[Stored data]

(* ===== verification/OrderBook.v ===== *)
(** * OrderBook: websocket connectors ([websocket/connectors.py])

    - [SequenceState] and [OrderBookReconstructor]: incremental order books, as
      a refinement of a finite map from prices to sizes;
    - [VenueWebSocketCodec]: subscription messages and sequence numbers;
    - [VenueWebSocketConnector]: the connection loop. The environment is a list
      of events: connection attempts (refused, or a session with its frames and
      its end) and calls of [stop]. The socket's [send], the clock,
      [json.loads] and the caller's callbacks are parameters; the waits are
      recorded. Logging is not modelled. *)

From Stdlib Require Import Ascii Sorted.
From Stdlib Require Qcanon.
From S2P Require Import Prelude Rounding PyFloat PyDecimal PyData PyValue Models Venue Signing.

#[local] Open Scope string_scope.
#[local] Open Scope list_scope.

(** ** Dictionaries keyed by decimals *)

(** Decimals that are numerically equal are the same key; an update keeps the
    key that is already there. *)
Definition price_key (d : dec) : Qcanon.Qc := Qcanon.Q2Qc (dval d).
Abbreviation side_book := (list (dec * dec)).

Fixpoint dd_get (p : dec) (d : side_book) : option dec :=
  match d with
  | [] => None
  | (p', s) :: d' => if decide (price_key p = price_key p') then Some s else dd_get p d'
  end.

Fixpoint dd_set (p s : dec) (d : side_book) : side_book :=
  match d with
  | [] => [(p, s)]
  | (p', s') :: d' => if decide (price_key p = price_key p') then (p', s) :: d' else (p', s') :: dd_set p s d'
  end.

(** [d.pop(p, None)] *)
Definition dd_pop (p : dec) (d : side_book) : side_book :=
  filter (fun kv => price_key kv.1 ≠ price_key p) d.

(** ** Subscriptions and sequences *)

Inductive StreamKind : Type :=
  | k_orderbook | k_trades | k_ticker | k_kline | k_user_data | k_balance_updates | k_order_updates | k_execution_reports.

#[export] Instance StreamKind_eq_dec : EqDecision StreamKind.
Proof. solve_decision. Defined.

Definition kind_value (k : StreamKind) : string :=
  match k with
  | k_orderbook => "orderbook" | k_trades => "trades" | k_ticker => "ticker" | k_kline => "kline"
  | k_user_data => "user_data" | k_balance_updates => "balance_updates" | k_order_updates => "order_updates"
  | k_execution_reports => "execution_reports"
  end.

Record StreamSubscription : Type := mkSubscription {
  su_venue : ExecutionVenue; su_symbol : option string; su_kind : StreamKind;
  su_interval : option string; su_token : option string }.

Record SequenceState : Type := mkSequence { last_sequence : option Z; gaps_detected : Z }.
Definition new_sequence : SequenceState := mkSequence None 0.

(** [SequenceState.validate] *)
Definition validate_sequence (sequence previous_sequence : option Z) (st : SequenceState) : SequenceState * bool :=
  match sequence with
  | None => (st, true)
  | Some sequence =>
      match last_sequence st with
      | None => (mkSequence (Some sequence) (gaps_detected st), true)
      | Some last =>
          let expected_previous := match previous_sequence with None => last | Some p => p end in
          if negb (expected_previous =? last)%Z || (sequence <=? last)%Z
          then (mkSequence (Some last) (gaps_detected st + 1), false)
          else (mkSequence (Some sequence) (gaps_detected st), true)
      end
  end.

---

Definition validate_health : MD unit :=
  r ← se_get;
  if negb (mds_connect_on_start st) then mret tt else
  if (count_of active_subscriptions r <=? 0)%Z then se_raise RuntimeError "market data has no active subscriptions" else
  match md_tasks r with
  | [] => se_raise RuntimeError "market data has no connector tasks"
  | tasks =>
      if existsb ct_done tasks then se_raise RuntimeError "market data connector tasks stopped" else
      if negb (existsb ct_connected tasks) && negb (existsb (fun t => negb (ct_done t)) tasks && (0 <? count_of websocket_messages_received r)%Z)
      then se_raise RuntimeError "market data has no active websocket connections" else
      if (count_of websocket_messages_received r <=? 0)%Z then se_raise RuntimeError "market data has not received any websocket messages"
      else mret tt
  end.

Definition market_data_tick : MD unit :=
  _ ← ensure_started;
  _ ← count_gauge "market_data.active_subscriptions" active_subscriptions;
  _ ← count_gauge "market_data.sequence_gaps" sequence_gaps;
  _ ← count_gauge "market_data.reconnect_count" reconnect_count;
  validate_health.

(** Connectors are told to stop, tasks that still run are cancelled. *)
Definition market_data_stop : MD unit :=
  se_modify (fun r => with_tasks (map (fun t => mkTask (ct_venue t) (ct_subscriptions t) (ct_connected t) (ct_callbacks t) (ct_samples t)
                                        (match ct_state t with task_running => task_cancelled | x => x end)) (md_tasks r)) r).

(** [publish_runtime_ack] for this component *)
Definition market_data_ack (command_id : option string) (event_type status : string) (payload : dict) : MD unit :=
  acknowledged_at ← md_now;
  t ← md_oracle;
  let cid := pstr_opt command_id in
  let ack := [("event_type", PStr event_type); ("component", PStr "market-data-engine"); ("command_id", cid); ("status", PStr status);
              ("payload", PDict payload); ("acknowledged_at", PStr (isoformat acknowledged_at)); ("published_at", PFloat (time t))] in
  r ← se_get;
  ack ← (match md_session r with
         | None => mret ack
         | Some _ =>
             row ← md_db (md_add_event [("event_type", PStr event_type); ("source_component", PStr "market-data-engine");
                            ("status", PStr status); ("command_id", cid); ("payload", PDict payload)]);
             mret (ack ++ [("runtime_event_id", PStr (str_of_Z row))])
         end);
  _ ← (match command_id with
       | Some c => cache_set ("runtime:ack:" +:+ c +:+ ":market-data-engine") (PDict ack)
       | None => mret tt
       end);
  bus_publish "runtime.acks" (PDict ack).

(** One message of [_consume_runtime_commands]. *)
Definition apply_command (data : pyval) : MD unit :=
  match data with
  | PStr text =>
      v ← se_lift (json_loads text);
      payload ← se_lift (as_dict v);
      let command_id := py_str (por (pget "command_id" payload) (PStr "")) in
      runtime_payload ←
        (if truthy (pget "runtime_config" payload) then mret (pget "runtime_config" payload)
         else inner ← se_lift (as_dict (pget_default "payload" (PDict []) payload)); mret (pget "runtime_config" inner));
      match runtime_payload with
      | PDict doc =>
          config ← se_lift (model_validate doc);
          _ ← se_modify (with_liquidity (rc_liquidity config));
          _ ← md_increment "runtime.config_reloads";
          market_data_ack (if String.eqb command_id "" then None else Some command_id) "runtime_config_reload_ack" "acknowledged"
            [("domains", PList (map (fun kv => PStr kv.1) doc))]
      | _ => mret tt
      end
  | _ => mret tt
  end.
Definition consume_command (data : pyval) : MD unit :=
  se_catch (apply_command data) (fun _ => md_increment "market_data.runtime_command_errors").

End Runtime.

==

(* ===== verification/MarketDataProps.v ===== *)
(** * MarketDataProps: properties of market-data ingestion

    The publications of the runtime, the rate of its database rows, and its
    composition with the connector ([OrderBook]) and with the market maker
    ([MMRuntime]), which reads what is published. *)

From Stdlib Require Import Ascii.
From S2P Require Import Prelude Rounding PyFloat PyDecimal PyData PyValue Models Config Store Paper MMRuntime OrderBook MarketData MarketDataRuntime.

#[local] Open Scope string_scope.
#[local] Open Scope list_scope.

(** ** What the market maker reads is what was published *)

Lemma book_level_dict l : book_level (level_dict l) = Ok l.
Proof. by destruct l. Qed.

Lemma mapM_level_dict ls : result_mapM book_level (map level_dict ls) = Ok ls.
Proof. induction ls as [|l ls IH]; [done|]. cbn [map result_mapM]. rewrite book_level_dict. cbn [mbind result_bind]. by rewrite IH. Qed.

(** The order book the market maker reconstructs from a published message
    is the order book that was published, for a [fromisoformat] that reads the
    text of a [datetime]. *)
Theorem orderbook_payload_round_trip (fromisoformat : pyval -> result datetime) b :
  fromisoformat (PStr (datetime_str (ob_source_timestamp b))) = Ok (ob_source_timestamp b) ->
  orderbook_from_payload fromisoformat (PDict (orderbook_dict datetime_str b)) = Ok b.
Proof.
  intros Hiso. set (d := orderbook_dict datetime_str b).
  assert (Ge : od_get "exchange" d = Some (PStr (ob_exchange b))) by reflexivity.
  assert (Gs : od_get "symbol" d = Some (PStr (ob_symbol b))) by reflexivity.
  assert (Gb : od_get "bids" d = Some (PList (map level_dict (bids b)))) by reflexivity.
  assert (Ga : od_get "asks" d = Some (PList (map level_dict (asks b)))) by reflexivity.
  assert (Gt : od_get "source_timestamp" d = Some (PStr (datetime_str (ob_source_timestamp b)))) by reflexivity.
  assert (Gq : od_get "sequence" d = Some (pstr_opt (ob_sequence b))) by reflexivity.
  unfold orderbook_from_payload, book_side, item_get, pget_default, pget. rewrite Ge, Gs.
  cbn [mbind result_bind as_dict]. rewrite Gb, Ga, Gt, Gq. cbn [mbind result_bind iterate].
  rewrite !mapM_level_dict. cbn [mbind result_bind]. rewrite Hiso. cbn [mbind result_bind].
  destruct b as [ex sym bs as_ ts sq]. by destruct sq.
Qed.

● Exercise
Out of the data above, give again only the lines starting at the one holding "acknowledged_at ← md_now;" and ending at the one holding "(** One message", unchanged.

● Exercise result
  acknowledged_at ← md_now;
  t ← md_oracle;
  let cid := pstr_opt command_id in
  let ack := [("event_type", PStr event_type); ("component", PStr "market-data-engine"); ("command_id", cid); ("status", PStr status);
              ("payload", PDict payload); ("acknowledged_at", PStr (isoformat acknowledged_at)); ("published_at", PFloat (time t))] in
  r ← se_get;
  ack ← (match md_session r with
         | None => mret ack
         | Some _ =>
             row ← md_db (md_add_event [("event_type", PStr event_type); ("source_component", PStr "market-data-engine");
                            ("status", PStr status); ("command_id", cid); ("payload", PDict payload)]);
             mret (ack ++ [("runtime_event_id", PStr (str_of_Z row))])
         end);
  _ ← (match command_id with
       | Some c => cache_set ("runtime:ack:" +:+ c +:+ ":market-data-engine") (PDict ack)
       | None => mret tt
       end);
  bus_publish "runtime.acks" (PDict ack).

(** One message of [_consume_runtime_commands]. *)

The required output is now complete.